## WHAT THE TASK REQUIRES
How many lines in the material below include the word "refused"? Give only the number.

## SOURCE INFORMATION
(* ===== verification/Framing.v ===== *)
(** * Framing (cpp/include/ma2a/framing.hpp)

    A frame is a 4-byte big-endian length and a body of 1 byte to 1 MiB. *)
From S2P Require Import Prelude Reader.

Definition kMaxFrameBytes : Z := 1024 * 1024.

(** [static_cast<std::uint8_t>((n >> k) & 0xff)] *)
Definition header_byte (n k : Z) : byte := byte_of_Z (Z.land (Z.shiftr n k) 0xff).

Definition encode_frame (payload : bytes) : outcome bytes :=
  if bool_decide (payload = []) then Throw (invalid_argument "empty frame") else
  if (kMaxFrameBytes <? Z.of_nat (length payload))%Z then Throw (length_error "frame too large") else
  let n := to_uint32 (Z.of_nat (length payload)) in
  Ret ([header_byte n 24; header_byte n 16; header_byte n 8; byte_of_Z (Z.land n 0xff)] ++ payload).

(** The header is a [std::array] of four bytes. *)
Definition header : Type := byte * byte * byte * byte.

Definition decode_frame_size (h : header) : outcome Z :=
  let '(h0, h1, h2, h3) := h in
  let n := Z.lor (Z.lor (Z.lor (to_uint32 (Z.shiftl (uchar h0) 24))
                               (to_uint32 (Z.shiftl (uchar h1) 16)))
                        (to_uint32 (Z.shiftl (uchar h2) 8)))
                 (uchar h3) in
  if (n =? 0)%Z then Throw (invalid_argument "empty frame") else
  if (kMaxFrameBytes <? n)%Z then Throw (length_error "frame too large") else
  Ret n.

Definition decode_complete_frame (frame : bytes) : outcome bytes :=
  match frame with
  | h0 :: h1 :: h2 :: h3 :: body =>
      n ← decode_frame_size (h0, h1, h2, h3);
      if negb (Z.of_nat (length frame) =? 4 + n)%Z
      then Throw (invalid_argument "frame size mismatch") else
      Ret body
  | _ => Throw (invalid_argument "incomplete frame header")
  end.

(** ** The header in arithmetic *)

Definition big_endian (h : header) : Z :=
  let '(h0, h1, h2, h3) := h in
  (((uchar h0 * 256 + uchar h1) * 256 + uchar h2) * 256 + uchar h3)%Z.

Lemma big_endian_range h : (0 <= big_endian h < 2 ^ 32)%Z.
Proof.
  destruct h as [[[h0 h1] h2] h3]. unfold big_endian.
  pose proof (uchar_range h0). pose proof (uchar_range h1).
  pose proof (uchar_range h2). pose proof (uchar_range h3). lia.
Qed.

Lemma header_or h0 h1 h2 h3 :
  Z.lor (Z.lor (Z.lor (to_uint32 (Z.shiftl (uchar h0) 24)) (to_uint32 (Z.shiftl (uchar h1) 16)))
               (to_uint32 (Z.shiftl (uchar h2) 8))) (uchar h3)
  = big_endian (h0, h1, h2, h3).
Proof.
  pose proof (uchar_range h0). pose proof (uchar_range h1).
  pose proof (uchar_range h2). pose proof (uchar_range h3).
  unfold to_uint32, big_endian.
  rewrite !Z.mod_small by (rewrite Z.shiftl_mul_pow2 by lia; lia).
  rewrite lor_add by (rewrite ?Z.shiftl_mul_pow2 by lia; lia).
  rewrite (Z.shiftl_mul_pow2 (uchar h1)), (Z.shiftl_mul_pow2 (uchar h2)) by lia.
  replace (_ + _)%Z with (Z.shiftl (uchar h0 * 256 + uchar h1) 16)
    by (rewrite Z.shiftl_mul_pow2; lia).
  rewrite lor_add by lia.
  replace (_ + _)%Z with (Z.shiftl ((uchar h0 * 256 + uchar h1) * 256 + uchar h2) 8)
    by (rewrite Z.shiftl_mul_pow2; lia).
  rewrite lor_add by lia. lia.
Qed.

Lemma decode_frame_size_spec h :
  decode_frame_size h
  = if (big_endian h =? 0)%Z then Throw (invalid_argument "empty frame")
    else if (kMaxFrameBytes <? big_endian h)%Z then Throw (length_error "frame too large")
    else Ret (big_endian h).
Proof. destruct h as [[[h0 h1] h2] h3]. unfold decode_frame_size. by rewrite header_or. Qed.

Definition header_of (n : Z) : header :=
  (header_byte n 24, header_byte n 16, header_byte n 8, byte_of_Z (Z.land n 0xff)).

Lemma big_endian_header_of n : (0 <= n < 2 ^ 32)%Z -> big_endian (header_of n) = n.
Proof.
  intros H. unfold big_endian, header_of, header_byte.
  rewrite !uchar_byte_of_Z. change 0xff%Z with (Z.ones 8). rewrite !Z.land_ones by lia.
  rewrite !Z.shiftr_div_pow2 by lia.
  change (2 ^ 24)%Z with 16777216%Z. change (2 ^ 16)%Z with 65536%Z. change (2 ^ 8)%Z with 256%Z.
  zdiv.
Qed.

(** The bytes of a header. *)
Definition header_bytes (h : header) : bytes := let '(h0, h1, h2, h3) := h in [h0; h1; h2; h3].

Lemma header_bytes_big_endian n h : n = big_endian h -> header_bytes (header_of n) = header_bytes h.
Proof.
  intros ->. destruct h as [[[h0 h1] h2] h3].
  pose proof (uchar_range h0). pose proof (uchar_range h1).
  pose proof (uchar_range h2). pose proof (uchar_range h3).
  unfold header_of, header_byte, header_bytes, big_endian.
  change 0xff%Z with (Z.ones 8). rewrite !Z.land_ones, !Z.shiftr_div_pow2 by lia.
  change (2 ^ 24)%Z with 16777216%Z. change (2 ^ 16)%Z with 65536%Z. change (2 ^ 8)%Z with 256%Z.
  repeat f_equal; apply uchar_inj; rewrite uchar_byte_of_Z; zdiv.
Qed.

(** A payload that fits a frame. *)
Definition frameable (payload : bytes) : Prop :=
  payload <> [] /\ (Z.of_nat (length payload) <= kMaxFrameBytes)%Z.

Lemma encode_frame_ok payload :
  frameable payload ->
  encode_frame payload = Ret (header_bytes (header_of (Z.of_nat (length payload))) ++ payload).
Proof.
  intros [Hn Hl]. unfold encode_frame. rewrite bool_decide_eq_false_2 by done.
  rewrite (proj2 (Z.ltb_ge kMaxFrameBytes _)) by lia.
  unfold to_uint32. rewrite Z.mod_small by (unfold kMaxFrameBytes in Hl; lia). done.
Qed.

Lemma decode_frame_size_header payload :
  frameable payload ->
  decode_frame_size (header_of (Z.of_nat (length payload))) = Ret (Z.of_nat (length payload)).
Proof.
  intros [Hn Hl]. rewrite decode_frame_size_spec, big_endian_header_of
    by (unfold kMaxFrameBytes in Hl; lia).
  assert (length payload <> 0) by (by destruct payload).
  rewrite (proj2 (Z.eqb_neq _ 0)), (proj2 (Z.ltb_ge kMaxFrameBytes _)) by lia. done.
Qed.

Lemma decode_complete_frame_header h body :
  decode_complete_frame (header_bytes h ++ body)
  = (n ← decode_frame_size h;
     if negb (4 + Z.of_nat (length body) =? 4 + n)%Z
     then Throw (invalid_argument "frame size mismatch") else Ret body).
Proof.
  destruct h as [[[h0 h1] h2] h3]. cbn [header_bytes app decode_complete_frame].
  destruct (decode_frame_size _) as [n| | |]; try done. cbn [mbind outcome_bind length].
  by replace (Z.of_nat (S (S (S (S (length body)))))) with (4 + Z.of_nat (length body))%Z by lia.
Qed.

Lemma decode_complete_frame_encoded payload :
  frameable payload ->
  decode_complete_frame (header_bytes (header_of (Z.of_nat (length payload))) ++ payload)
  = Ret payload.
Proof.
  intros H. rewrite decode_complete_frame_header, decode_frame_size_header by done.
  cbn [mbind outcome_bind]. by rewrite Z.eqb_refl.
Qed.

Lemma frameable_dec payload :
  frameable payload \/ payload = [] \/ (kMaxFrameBytes < Z.of_nat (length payload))%Z.
Proof. unfold frameable. destruct payload; [tauto|]. cbn [length]. destruct (Z.le_gt_cases
  (Z.of_nat (S (length payload))) kMaxFrameBytes); [left; split; [done|lia]|tauto]. Qed.

(** Encoding gives a frame of a frameable payload, or throws. *)
Lemma encode_frame_cases payload :
  (frameable payload
   /\ encode_frame payload = Ret (header_bytes (header_of (Z.of_nat (length payload))) ++ payload))
  \/ (payload = [] /\ encode_frame payload = Throw (invalid_argument "empty frame"))
  \/ ((kMaxFrameBytes < Z.of_nat (length payload))%Z
      /\ encode_frame payload = Throw (length_error "frame too large")).
Proof.
  destruct (frameable_dec payload) as [H|[->|H]].
  - left. split; [done|by apply encode_frame_ok].
  - by right; left.
  - right; right. split; [done|]. unfold encode_frame.
    rewrite bool_decide_eq_false_2 by (by intros ->).
    by rewrite (proj2 (Z.ltb_lt kMaxFrameBytes _)) by lia.
Qed.

Lemma encode_frame_ret payload frame :
  encode_frame payload = Ret frame ->
  frameable payload /\ frame = header_bytes (header_of (Z.of_nat (length payload))) ++ payload.
Proof.
  destruct (encode_frame_cases payload) as [(? & ->)|[(_ & ->)|(_ & ->)]]; [|done..].
  by intros [= <-].
Qed.

Lemma decode_complete_frame_iff (frame payload : bytes) :
  decode_complete_frame frame = Ret payload <-> encode_frame payload = Ret frame.
Proof.
  split.
  - destruct frame as [|h0 [|h1 [|h2 [|h3 body]]]]; try done.
    change (h0 :: h1 :: h2 :: h3 :: body) with (header_bytes (h0, h1, h2, h3) ++ body).
    set (h := (h0, h1, h2, h3)). rewrite decode_complete_frame_header, decode_frame_size_spec.
    intros H. destruct (Z.eqb_spec (big_endian h) 0); [done|].
    destruct (Z.ltb_spec kMaxFrameBytes (big_endian h)); [done|]. cbn [mbind outcome_bind] in H.
    destruct (Z.eqb_spec (4 + Z.of_nat (length body)) (4 + big_endian h)); [|done].
    injection H as <-. rewrite encode_frame_ok.
    + do 2 f_equal. by apply header_bytes_big_endian; lia.
    + split; [intros ->; cbn in *; lia|lia].
  - intros (Hf & ->)%encode_frame_ret. by apply decode_complete_frame_encoded.
Qed.

(** ** Properties *)

(** [encode_frame] on every input, and its round trip.  A payload of 1
    byte to 1 MiB becomes a frame of four more bytes that
    [decode_complete_frame] maps back to it; an empty payload and one above
    1 MiB are refused with the two exceptions of the code. *)
Lemma encode_frame_round_trip (payload : bytes) :
  (exists frame, encode_frame payload = Ret frame /\ frameable payload
     /\ length frame = 4 + length payload /\ decode_complete_frame frame = Ret payload)
  \/ (payload = [] /\ encode_frame payload = Throw (invalid_argument "empty frame"))
  \/ ((kMaxFrameBytes < Z.of_nat (length payload))%Z
      /\ encode_frame payload = Throw (length_error "frame too large")).
Proof.
  destruct (encode_frame_cases payload) as [(H & E)|H]; [left|by right].
  eexists. split_and!; [done..|by rewrite length_app|by apply decode_complete_frame_encoded].
Qed.

(** C24: [decode_complete_frame] accepts exactly the frames the encoder makes:
    it returns a payload for a byte string if and only if that byte string is
    the encoding of the payload.  So no two frames carry the same payload, a
    truncated or extended frame is refused, and no accepted payload is empty
    or above 1 MiB. *)
Theorem decode_complete_frame_exact (frame payload : bytes) :
  decode_complete_frame frame = Ret payload <-> encode_frame payload = Ret frame.
Proof. apply decode_complete_frame_iff. Qed.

## WRITTEN REPLY
2